GERD is one of the most common gastrointestinal (GI) disorders. Symptoms of GERD are revealed in 20–50% of adults, and endoscopic signs are found in more than 7–10% of those studied among the population. Esophagitis develops in 45–80% of GERD patients. The prevalence of Barrett’s esophagus (BE) among those with esophagitis is close to 8% (ranging from 5 to 30%).

Classification

According to the International Classification of Diseases, 10th ed., GERD with esophagitis (reflux esophagitis) (K21.0) and GERD without esophagitis (K21.9) are differentiated.

In clinical practice, another terminology is commonly used:

  • endoscopy-negative reflux disease, or non-erosive reflux disease;
  • endoscopy-positive reflux disease, or reflux esophagitis.

To describe reflux esophagitis in detail, a classification following the 10th World Congress of Gastroenterology (Los Angeles, 1994 (Table 31.1; Fig. 31.1) is recommended.

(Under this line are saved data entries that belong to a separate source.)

Lemma transact_sound encryption nonce now setup db events res db' :
  sound db → transact encryption nonce now setup db events = Ok (res, db') → sound db'.
Proof.
  apply transact_inv; clear.
  - intros db t. by apply sound_frame.
  - intros db orders db' Hs (t & u & v & ->)%open_epochs_frame. by apply (sound_frame db).
  - intros db d bytes h db' Hs Hp. by eapply delegation_process_sound.
  - intros db i bytes ops h db' Hs Hp. pose proof (invocation_process_grows _ _ _ _ _ _ _ _ _ Hp) as Hg.
    apply invocation_process_frame in Hp as (Hd & Ha & _). eapply (sound_frame db); eauto.
    intros x Hx. by eapply elem_of_prefix, (grow_parents _ _ Hg).
  - intros db r bytes h db' Hs Hp. pose proof (revocation_process_grows _ _ _ _ _ _ Hp) as Hg.
    apply revocation.process_Ok in Hp as (_ & d & _ & _ & _ & _ & [[-> _]| ->]); [done|].
    eapply (sound_frame db); eauto. intros x Hx. by eapply elem_of_prefix, (grow_parents _ _ Hg).
Qed.

(** ** Reachable stores *)

(** The stores the node can be in: it starts empty, runs transactions over any
    lists of events, and the webhook endpoints rewrite the two hook tables. *)
Inductive reachable : Db → Prop :=
| reach_start : reachable empty_db
| reach_transact encryption nonce now setup db events res db' :
    reachable db → transact encryption nonce now setup db events = Ok (res, db') → reachable db'
| reach_hooks db subs dels : reachable db → reachable (set_hook_deliveries dels (set_hook_subscriptions subs db)).

Lemma reachable_sound db : reachable db → sound db.
Proof.
  induction 1 as [|? ? ? ? ? ? ? ? _ IH Ht|db subs dels _ IH].
  - split; [intros a Ha|intros d a Hd]; by apply not_elem_of_nil in Ha || apply not_elem_of_nil in Hd.
  - by eapply transact_sound.
  - by apply (sound_frame db).
Qed.

(** The capability concerns a resource with an owner, and the invoker is the owner
    or holds it by delegations that start with the owner. *)
Definition traced (db : Db) (i : InvocationInfo) (c : Capability) : Prop :=
  ∃ o, resource_owner (cap_resource c) = Some o ∧
  (did_principal_matches o (ii_invoker i) = true ∨
   ∃ p d0 a0, invocation.cited db i p ∧ did_principal_matches (d_delegatee p) (ii_invoker i) = true ∧
     ancestor db (d_id p) (d_id d0) ∧ d0 ∈ delegations db ∧ a0 ∈ abilities db ∧ a_delegation a0 = d_id d0 ∧
     delegation.grants a0 c ∧ did_principal_matches o (d_delegator d0) = true).

Lemma valid_traced db i now c : sound db → invocation.validate db i now = Ok tt → c ∈ ii_capabilities i → traced db i c.
Proof.
  intros [_ Hbacked] Hv Hc.
  assert (∀ c, invocation.is_root_authority c (ii_invoker i) = true →
    ∃ o, resource_owner (cap_resource c) = Some o ∧ did_principal_matches o (ii_invoker i) = true) as Hroot.
  { intros x Hx. by apply root_authority_owner. }
  apply invocation.invocation_valid in Hv as [Hall|(_ & Hpar & Hall)].
  { destruct (Hroot c (Hall c Hc)) as (o & ? & ?). exists o. split; [done|by left]. }
  destruct (Hall c Hc) as [Hr|(p & a & Hp & Ha & Had & Hg)].
  { destruct (Hroot c Hr) as (o & ? & ?). exists o. split; [done|by left]. }
  destruct (backed_trace db p a c) as (d0 & a0 & o & ? & ? & ? & ? & ? & ? & ?); [by apply Hbacked, Had; [apply Hp|]|done|].
  exists o. split; [done|]. right. exists p, d0, a0. split_and!; try done. by apply Hpar.
Qed.

Lemma traced_mono db db' i c : grows db db' → traced db i c → traced db' i c.
Proof.
  intros Hg (o & Ho & Ht). exists o. split; [done|]. destruct Ht as [|(p & d0 & a0 & [Hp Hpar] & ? & Hanc & Hd & Ha & ?)]; [by left|right].
  exists p, d0, a0. split_and!; try naive_solver.
  - split; [by eapply elem_of_prefix, (grow_delegations _ _ Hg)|done].
  - eapply rtc_subrel; [|exact Hanc]. intros x y Hxy. by eapply elem_of_prefix, (grow_parents _ _ Hg).
  - by eapply elem_of_prefix, (grow_delegations _ _ Hg).
  - by eapply elem_of_prefix, (grow_abilities _ _ Hg).
Qed.

(** Every capability of an invocation that a transaction accepts is traced. *)
Lemma transact_invocation_traced encryption nonce now setup db i bytes ops res db' c :
  sound db → transact encryption nonce now setup db [EInvocation i bytes ops] = Ok (res, db') → c ∈ ii_capabilities i → traced db' i c.
Proof.
  intros Hs Ht Hc.
  assert (∀ vs db cids db', sound db →
    process_events encryption nonce now vs db [(event_hash (EInvocation i bytes ops), EInvocation i bytes ops)] = Ok (cids, db') → traced db' i c) as Hpe.
  { clear Hs Ht. intros vs db0 cids db1 Hs Hp. simpl in Hp. apply bind_Ok in Hp as ([c1 db2] & He & Hp). simplify_eq/=.
    apply bind_Ok in He as (? & _ & He). apply bind_Ok in He as ([] & He'%map_err_Ok & He). simplify_eq.
    eapply traced_mono; [by eapply invocation_process_grows|]. apply bind_Ok in He' as (_ & _ & He').
    apply bind_Ok in He' as ([] & Hv & _). by eapply valid_traced. }
  unfold transact in Ht. apply bind_Ok in Ht as (db1 & [t ->]%insert_new_spaces_set & Ht).
  assert (sound (set_spaces t db)) as Hs1 by by apply (sound_frame db).
  apply bind_Ok in Ht as ([m skipped] & _ & Ht). destruct m as [|x m].
  - apply bind_Ok in Ht as ([cids db2] & Hp & Ht). apply bind_Ok in Ht as (_ & _ & Ht). simplify_eq. by eapply Hpe.
  - apply bind_Ok in Ht as (db2 & (u & v & w & ->)%open_epochs_frame & Ht). apply bind_Ok in Ht as ([cids db3] & Hp & Ht).
    apply bind_Ok in Ht as (_ & _ & Ht). simplify_eq. eapply Hpe, Hp. by apply (sound_frame (set_spaces t db)).
Qed.

(** ** Claims *)

(** C1: no authority out of thin air: in every reachable store, each capability of
    an accepted invocation concerns a resource that has an owner, and either the
    invoker is that owner or there is a stored delegation by the owner, an
    ancestor of a delegation the invocation cites and that was issued to the
    invoker, one of whose abilities covers the capability in resource, ability
    and caveats.  Resources without an owner are never authorized. *)
Theorem invocation_traced_to_owner (db : Db) (i : InvocationInfo) (now : Z) (c : Capability) :
  reachable db → invocation.validate db i now = Ok tt → c ∈ ii_capabilities i →
  ∃ o, resource_owner (cap_resource c) = Some o ∧
  (did_principal_matches o (ii_invoker i) = true ∨
   ∃ p d0 a0, invocation.cited db i p ∧ did_principal_matches (d_delegatee p) (ii_invoker i) = true ∧
     ancestor db (d_id p) (d_id d0) ∧ d0 ∈ delegations db ∧ a0 ∈ abilities db ∧ a_delegation a0 = d_id d0 ∧
     delegation.grants a0 c ∧ did_principal_matches o (d_delegator d0) = true).
Proof. intros Hr%reachable_sound Hv Hc. by eapply valid_traced. Qed.

(** C17: in every reachable store every ability of every delegation is backed: it is
    the delegator's own, or it attenuates in resource, ability, caveats and time
    an ability of a linked, non-terminal parent issued to the delegator, which is
    backed in turn. *)
Theorem stored_abilities_backed (db : Db) (d : DelegationRow) (a : AbilityRow) :
  reachable db → d ∈ delegations db → a ∈ abilities db → a_delegation a = d_id d → backed db d a.
Proof. intros [_ Hb]%reachable_sound. apply Hb. Qed.

(** The store is append-only: a transaction, whatever its events, keeps every
    row of every table in place and only adds rows behind them; in particular no
    revocation is ever lost, and no delegation, write or tombstone changes. *)
Theorem transact_append_only encryption nonce now setup (db db' : Db) (events : list Event) (res : TransactResult) :
  transact encryption nonce now setup db events = Ok (res, db') → grows db db'.
Proof. apply transact_grows. Qed.

End Soundness.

Fig 31.1. Grades of reflux esophagitis

Table 31.1. Grades of reflux esophagitis

Grade (severity) Feature
A One (or more) mucosal break no longer than 5 mm that is limited to one mucosal fold
B One (or more) mucosal break more than 5 mm long that is limited by one mucosal fold (does not extend between the tops of two mucosal folds)
C One (or more) mucosal break that is continuous between the tops of two or more mucosal folds but that involves less than 75% of the esophageal circumference
D One (or more) mucosal break that involves at least 75% of the esophageal circumference

Complications of GERD include peptic strictures, esophageal bleeding, BE.

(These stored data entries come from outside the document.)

(** The page after the records [seen], of which the cursor is the last. *)
Lemma page_of_after q seen rest c :
  NoDup (ar_cid <$> seen ++ rest) → (∀ r, r ∈ seen ++ rest → ar_cid r ≠ "") → (1 ≤ default 50 (q_limit q))%N →
  match c with None => seen = [] | Some c => ∃ l r, seen = l ++ [r] ∧ c = encode_cursor (ar_cid r) end →
  let limit := N.to_nat (default 50 (q_limit q))%N in
  ∃ next, page_of (with_cursor q c) (seen ++ rest) = Ok (mkDelegationQueryPage (take limit rest) next) ∧
    match next with
    | None => length rest ≤ limit
    | Some c' => limit < length rest ∧ ∃ l r, take limit rest = l ++ [r] ∧ c' = encode_cursor (ar_cid r)
    end.
Proof.
  intros Hnd Hne Hlim Hc limit. unfold page_of, decoded_cursor. cbn [q_cursor with_cursor q_limit].
  assert (∃ x, (match c with
     | None => Ok None | Some c => Some <$> ok_or (cid ← cursor_decode c; if is_empty cid then None else Some cid) InvalidCursor end) = Ok x ∧
     match x with Some c => ok_or (after_cursor c (seen ++ rest)) Unauthorized | None => Ok (seen ++ rest) end = Ok rest) as (x & -> & Hrest).
  { destruct c as [c|]; [|subst; by exists None]. destruct Hc as (l & r & -> & ->). unfold encode_cursor. rewrite cursor_roundtrip. cbn.
    assert (ar_cid r ≠ "") as Hr by (apply Hne, elem_of_app; left; apply elem_of_app; right; by apply list_elem_of_singleton).
    unfold is_empty. rewrite bool_decide_false by done. exists (Some (ar_cid r)). split; [done|].
    rewrite <- app_assoc. cbn. rewrite after_cursor_app; [done|]. rewrite <- app_assoc, fmap_app in Hnd. apply NoDup_app in Hnd as (_ & Hd & _).
    intros Hin%Hd. apply Hin. cbn. by left. }
  cbn [map_err]. rewrite bind_ret_l, Hrest, bind_ret_l. fold limit. eexists. split; [done|]. destruct (limit <? length rest)%nat eqn:Hlt.
  - apply Nat.ltb_lt in Hlt. destruct (lookup_lt_is_Some_2 rest (limit - 1)) as [r Hr]; [lia|]. rewrite Hr. cbn. split; [done|].
    exists (take (limit - 1) rest), r. split; [|done]. rewrite <- take_S_r by done. f_equal. lia.
  - apply Nat.ltb_ge in Hlt. done.
Qed.

(** The request is authorized for the account, and the account's listing has these records. *)
Definition lists (db : Tables.Db) (q : DelegationQuery) (principal : string) (cids : list string) (request : InvocationInfo * Z * Z) : Prop :=
  invocation.verify_and_authorize db request.1.1 request.1.2 = Ok tt ∧ account_query_principal db request.1.1 = Some principal ∧
  ∃ l, account_records db q principal request.2 = Ok l ∧ ar_cid <$> l = cids.

(** A record as one of the requests found it. *)
Definition shown (db : Tables.Db) (q : DelegationQuery) (principal : string) (requests : list (InvocationInfo * Z * Z)) (r : AccountDelegationRecord) : Prop :=
  ∃ request l, request ∈ requests ∧ account_records db q principal request.2 = Ok l ∧ r ∈ l.

Lemma follow_pages_rest db q principal requests seen rest c :
  Forall (lists db q principal (seen ++ rest)) requests →
  NoDup (seen ++ rest) → (∀ x, x ∈ seen ++ rest → x ≠ "") → (1 ≤ default 50 (q_limit q))%N →
  match c with None => seen = [] | Some c => ∃ l x, seen = l ++ [x] ∧ c = encode_cursor x end →
  length rest < length requests →
  ∃ collected, follow_pages requests db (with_cursor q c) = Some collected ∧ ar_cid <$> collected = rest ∧ Forall (shown db q principal requests) collected.
Proof.
  revert seen rest c. induction requests as [|[[i now] now'] requests IH]; intros seen rest c Hall Hnd Hne Hlim Hc Hf; [cbn in Hf; lia|].
  apply Forall_cons in Hall as [(Hv & Hp & l & Hr & Hl) Hall]. cbn [fst snd] in Hv, Hp, Hr. cbn [follow_pages].
  apply fmap_app_inv in Hl as (seenr & restr & -> & -> & ->). rewrite <- fmap_app in Hnd, Hne.
  assert (query_account_delegations db i (with_cursor q c) now now' = page_of (with_cursor q c) (seenr ++ restr)) as ->.
  { unfold query_account_delegations. rewrite Hv. cbn [map_err]. rewrite bind_ret_l, Hp. cbn [ok_or]. by rewrite bind_ret_l, page_records, Hr, bind_ret_l. }
  assert (Forall (shown db q principal ((i, now, now') :: requests)) restr) as Hshown.
  { apply Forall_forall. intros r Hin. exists (i, now, now'), (seenr ++ restr). split_and!; [by left|done|]. apply elem_of_app. by right. }
  destruct (page_of_after q seenr restr c Hnd) as ([c'|] & -> & Hnext); [|done| |cbn [pg_items pg_next_cursor]..].
  - intros r Hin. apply Hne. by apply list_elem_of_fmap_2.
  - destruct c as [c|]; [|by apply fmap_nil_inv in Hc]. destruct Hc as (l & x & Hx & ->). apply fmap_app_inv in Hx as (lr & xr & -> & Hx & ->).
    destruct xr as [|r []]; [done| |done]. cbn in Hx. simplify_eq. by exists lr, r.
  - destruct Hnext as (Hlt & l & r & Htake & ->). set (limit := N.to_nat _) in *.
    assert (seenr ++ restr = (seenr ++ take limit restr) ++ drop limit restr) as Hsplit by (rewrite <- app_assoc; f_equal; symmetry; apply take_drop).
    change (with_cursor (with_cursor q c) (Some (encode_cursor (ar_cid r)))) with (with_cursor q (Some (encode_cursor (ar_cid r)))).
    rewrite <- fmap_app in Hall. rewrite Hsplit, fmap_app in Hall, Hnd, Hne.
    destruct (IH _ _ (Some (encode_cursor (ar_cid r))) Hall Hnd Hne Hlim) as (collected & -> & Hcids & Hsh).
    + exists (ar_cid <$> (seenr ++ l)), (ar_cid r). split; [|done]. by rewrite Htake, !fmap_app, app_assoc.
    + rewrite length_fmap, length_drop. rewrite length_fmap in Hf. cbn [length] in Hf. assert (1 ≤ limit) by (unfold limit; lia). lia.
    + exists (take limit restr ++ collected). split_and!; [done|by rewrite fmap_app, Hcids, <- fmap_app, take_drop|]. apply Forall_app.
      split; [by apply Forall_take|]. eapply Forall_impl; [done|]. intros x (req & k & Hin & Hk). exists req, k. split; [by right|done].
  - exists (take (N.to_nat (default 50%N (q_limit q))) restr). split_and!; [done|by rewrite take_ge|by apply Forall_take].
Qed.

(** *** The listing at another instant *)

(** Two records of one delegation. *)
Definition same_delegation (r r' : AccountDelegationRecord) : Prop := ar_cid r = ar_cid r' ∧ ar_issued_at r = ar_issued_at r'.

Lemma sort_same_delegation l l' : Forall2 same_delegation l l' → Forall2 same_delegation (sort_by record_leb l) (sort_by record_leb l').
Proof.
  assert (∀ a a' b b', same_delegation a a' → same_delegation b b' → record_leb a b = record_leb a' b') as Hleb.
  { intros a a' b b' [Hc Hi] [Hc' Hi']. unfold record_leb. by rewrite Hc, Hc', Hi, Hi'. }
  assert (∀ x x' k k', same_delegation x x' → Forall2 same_delegation k k' →
    Forall2 same_delegation (insert_by record_leb x k) (insert_by record_leb x' k')) as Hins.
  { intros x x' k k' Hx Hk. induction Hk as [|y y' k k' Hy Hk IH]; cbn [insert_by]; [by constructor; [|constructor]|].
    rewrite (Hleb _ _ _ _ Hx Hy). destruct (record_leb x' y'); constructor; try done. by constructor. }
  induction 1 as [|x x' k k' Hx Hk IH]; cbn; [constructor|]. by apply Hins.
Qed.

Lemma lifecycle_any_time st root now now' lc :
  lifecycle st root now = Some (Ok lc) → ∃ lc', lifecycle st root now' = Some (Ok lc').
Proof.
  unfold lifecycle. destruct (as_revocations st !! root) as [[|r rs]|]; [|by eexists|];
    (destruct (life_loop _ _ _ _ _) as [walked|]; [|done]; cbn; destruct walked as [[h|effective]|e]; cbn; [by eexists| |done];
     intros Heq; injection Heq as Heq; apply bind_Ok in Heq as ([] & -> & _); by eexists).
Qed.

(** Without a status in the query the listing has the same delegations at every instant. *)
Lemma listing_any_time db q principal now now' records :
  q_status q = None → account_records db q principal now = Ok records →
  ∃ l, account_records db q principal now' = Ok l ∧ ar_cid <$> l = ar_cid <$> records.
Proof.
  intros Hq. unfold account_records. intros Hr. apply bind_Ok in Hr as (dids & -> & Hr). apply bind_Ok in Hr as (st & Hst & Hr).
  apply bind_Ok in Hr as (found & Hf%try_map_Ok & [= <-]). rewrite bind_ret_l, Hst, bind_ret_l.
  assert (∃ found', try_map (λ d, record_of q dids st now' d (abilities_of db (d_id d))) (select (λ d, mem (d_delegator d) dids || mem (d_delegatee d) dids) (delegations db))
    = Ok found' ∧ Forall2 same_delegation (omap id found') (omap id found)) as (found' & -> & HF).
  { clear Hst. induction Hf as [|d o rows found Ho Hf IH]; [by exists []|]. destruct IH as (found' & IH & HF). cbn [try_map]. rewrite IH.
    unfold record_of in Ho |- *. destruct (negb (direction_matches _ _)); [injection Ho as <-; by exists (None :: found')|].
    destruct (negb _); [injection Ho as <-; by exists (None :: found')|]. rewrite Hq in Ho |- *. cbn [status_matches] in Ho |- *.
    apply bind_Ok in Ho as (lc & Hlc & [= <-]). destruct (lifecycle st (d_id d) now) as [[lc0|e]|] eqn:Hl; [|done..].
    destruct (lifecycle_any_time st (d_id d) now now' _ Hl) as (lc' & ->). cbn [default from_option id]. rewrite !bind_ret_l.
    eexists. split; [done|]. cbn. by constructor. }
  rewrite bind_ret_l. eexists. split; [done|]. apply sort_same_delegation in HF. clear Hf. induction HF as [|r r' k k' [Hc _] _ IH]; [done|].
  cbn. by rewrite Hc, IH.
Qed.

Approximately 60% of patients are diagnosed with non-erosive reflux disease, 30% are found to have reflux esophagitis, and 5% develop complications. Bleeding occurs in 2% of patients with erosive and ulcerative esophageal lesions, and peptic esophageal strictures develop in 2–20% of GERD patients. The most dangerous complications of GERD include BE, since it poses an increased risk of esophageal adenocarcinoma development; its incidence has increased by 3–3.5 times over the past 20 years. Some authors report that GERD also contributes to laryngeal cancer.

Etiology and Pathogenesis

The factors causing GERD development include the following:

  • decreased anti-reflux barrier function (gastric cardiac closing mechanisms);
  • decreased esophageal clearance;
  • impaired resistance of esophageal mucosa to damaging factors;
  • increased hydrochloric acid and pepsin production in stomach, bile regurgitation into the stomach.

Since gastric pressure is always higher than thoracic pressure, a specific mechanism exists that prevents the reflux of gastric contents — the so-called cardiac closing mechanisms. Normally, reflux is rare and short-term (< 5 min). This is a physiological process observed after eating and characterized by the absence of clinical symptoms and a short duration of episodes, it may occur during sleep. The normal pH in the lower third of the esophagus is 6.0.

Esophageal reflux is considered pathological if the time during that the esophagus pH reaches 4.0 or less is 1 hour per day or the total number of gastroesophageal refluxes during the day exceeds 50, they develop both during the day and night.

The mechanisms supporting viable gastroesophageal junction functioning (cardiac closing mechanisms) include the following:

  • lower esophageal sphincter (LES);
  • phrenoesophageal ligament;
  • mucous rosette;
  • acute angle of His that forms the Gubarev’s fold;
  • intra-abdominal LES location;
  • circular muscle fibers of gastric cardia.

Lower Esophageal Sphincter

The condition of LES plays a key role in functioning of the closing mechanism. At rest, it is closed in a healthy individual. Normally, transient relaxation lasts 5–30 seconds and contributes to removal of excess air swallowed while eating from the stomach. In GERD patients, these spontaneous episodes of LES relaxation are frequent and prolonged. The reasons for this are impaired esophageal motility, fast and plentiful eating accompanied by swallowing a large amount of air.